## Stored items
(** What a pen's handles and a cursor depend on. *)
Definition pen_of (g : Grid) :=
  (underline_colors g, hyperlinks g, g_width g, g_height g, scrollback_limit g).

(** A grid that is well formed and cannot run out of handles. *)
Record sound (g : Grid) : Prop := {
  so_wf : wf g; so_roomy : roomy g; so_capacity : capacity g }.

#[export] Hint Resolve so_wf so_roomy so_capacity : uniterm.

Lemma sound_room g g' : room_of g' = room_of g -> wf g' -> sound g -> sound g'.
Proof.
  intros [=] Hwf [_ Hr Hc]. split; [done|by eapply roomy_same|]. unfold capacity in *. congruence.
Qed.

Lemma relooks_capacity g g' : relooks g g' -> capacity g -> capacity g'.
Proof. intros (_ & _ & Ew & Eh & _ & _ & _ & El & _). unfold capacity. by rewrite Ew, Eh, El. Qed.

Lemma new_sound w h : w < U16 -> h < U16 -> (10000 + h) * w <= CELLS_MAX -> sound (new w h).
Proof. intros Hw Hh Hc. split; [by apply new_grid_wf|apply roomy_new|done]. Qed.

Lemma intern_sound g t : sound g -> t <> [] -> sound (intern g t).1.
Proof.
  intros [Hwf Hr Hc] Ht. pose proof (intern_spec g t (wf_arena g Hwf) (roomy_clusters g Hr) Ht) as H.
  pose proof (intern_roomy g t Hwf Hc Hr). destruct (intern g t) as [g' h]. destruct H as (Hl & Ha & _).
  split; [by eapply relooks_wf|done|by eapply relooks_capacity].
Qed.

Lemma intern_link_sound g u : sound g -> sound (intern_hyperlink g u).1.
Proof.
  intros [Hwf Hr Hc]. pose proof (intern_link_spec g u (wf_arena g Hwf) (roomy_links g Hr)) as H.
  pose proof (intern_link_roomy g u Hwf Hc Hr). destruct (intern_hyperlink g u) as [g' h].
  destruct H as (Hl & Ha & _). split; [by eapply relooks_wf|done|by eapply relooks_capacity].
Qed.

Lemma set_still g x y c : still_of (set g x y c) = still_of g.
Proof. unfold set. destruct (_ || _); [done|]. by destruct (decide _). Qed.

Lemma sets_still g g' : sets g g' -> still_of g' = still_of g.
Proof. induction 1; [done|]. by rewrite set_still. Qed.

Lemma pass_room {S} (f : S -> Cell -> S * Cell) s g : room_of (pass f s g).2 = room_of g.
Proof.
  unfold pass. destruct (map_acc _ s (scrollback g)) as [s1 sb]. by destruct (map_acc _ s1 (lines g)).
Qed.

Lemma compact_colors_room g : room_of (compact_underline_colors g) = room_of g.
Proof.
  unfold compact_underline_colors.
  pose proof (pass_room (compact_color (underline_colors g)) (∅, [Default]) g).
  by destruct (pass _ _ g) as [[m cl] g'].
Qed.

Lemma push_color_room g c : room_of (push_color g c).1 = room_of g.
Proof. unfold push_color. by destruct (colors_full g). Qed.

Lemma intern_color_room g c : room_of (intern_underline_color g c).1 = room_of g.
Proof.
  unfold intern_underline_color. destruct (decide _); [done|]. destruct (position _ _); [done|].
  destruct (colors_full g); [|apply push_color_room].
  destruct (position _ _); [|rewrite push_color_room]; apply compact_colors_room.
Qed.

Lemma mark_rows_still g top bottom : still_of (mark_rows_damaged g top bottom) = still_of g.
Proof. unfold mark_rows_damaged. by destruct (_ =? _). Qed.

Lemma push_scrollback_still g l : still_of (push_scrollback g l) = still_of g.
Proof. unfold push_scrollback. by destruct (_ =? _). Qed.

Lemma scroll_up_still g b : still_of (scroll_up g b) = still_of g.
Proof.
  unfold scroll_up. destruct (_ =? _); [done|]. destruct (lines g) as [|l ls]; [done|].
  rewrite mark_rows_still.
  exact (push_scrollback_still (with_lines (with_next_id g (next_line_id g + 1)) ls) (trim_default_tail l)).
Qed.

Lemma replace_line_still g i b top bottom : still_of (replace_line g i b top bottom) = still_of g.
Proof. unfold replace_line, alloc_line_id. by rewrite mark_rows_still. Qed.

Lemma region_up_still g top bottom b history :
  still_of (scroll_region_up_inner g top bottom b history) = still_of g.
Proof.
  unfold scroll_region_up_inner. destruct (_ || _ || _); [done|].
  destruct (_ && _ && _); [apply scroll_up_still|]. rewrite replace_line_still.
  destruct (lines g !! _); [|done]. destruct history; [|done].
  by rewrite (push_scrollback_still (with_lines g _)).
Qed.

Lemma region_down_still g top bottom b : still_of (scroll_region_down g top bottom b) = still_of g.
Proof. unfold scroll_region_down. destruct (_ || _ || _); [done|].
  by rewrite (replace_line_still (with_lines g _)). Qed.

Lemma mark_all_still g : still_of (mark_all_damaged g) = still_of g.
Proof. unfold mark_all_damaged. by destruct (_ || _). Qed.

Lemma clear_damage_still g : still_of (clear_damage g) = still_of g.
Proof. unfold clear_damage. by destruct (any_damage g). Qed.

(** ** Operations keep a grid sound, and its pen *)

(** [g'] comes from [g] with no colour and no link interned. *)
Record steady (g g' : Grid) : Prop := {
  sd_sound : sound g'; sd_pen : pen_of g' = pen_of g }.

#[export] Instance steady_trans : Transitive steady.
Proof. intros g1 g2 g3 [? E1] [? E2]. split; [done|congruence]. Qed.

Lemma steady_refl g : sound g -> steady g g.
Proof. by split. Qed.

## Task requirements
Working from the records above, write out verbatim only the lines from the line containing "Proof. intros Hw" through the line containing "pose proof (intern_roomy".

## Solved exercise
Proof. intros Hw Hh Hc. split; [by apply new_grid_wf|apply roomy_new|done]. Qed.

Lemma intern_sound g t : sound g -> t <> [] -> sound (intern g t).1.
Proof.
  intros [Hwf Hr Hc] Ht. pose proof (intern_spec g t (wf_arena g Hwf) (roomy_clusters g Hr) Ht) as H.
  pose proof (intern_roomy g t Hwf Hc Hr). destruct (intern g t) as [g' h]. destruct H as (Hl & Ha & _).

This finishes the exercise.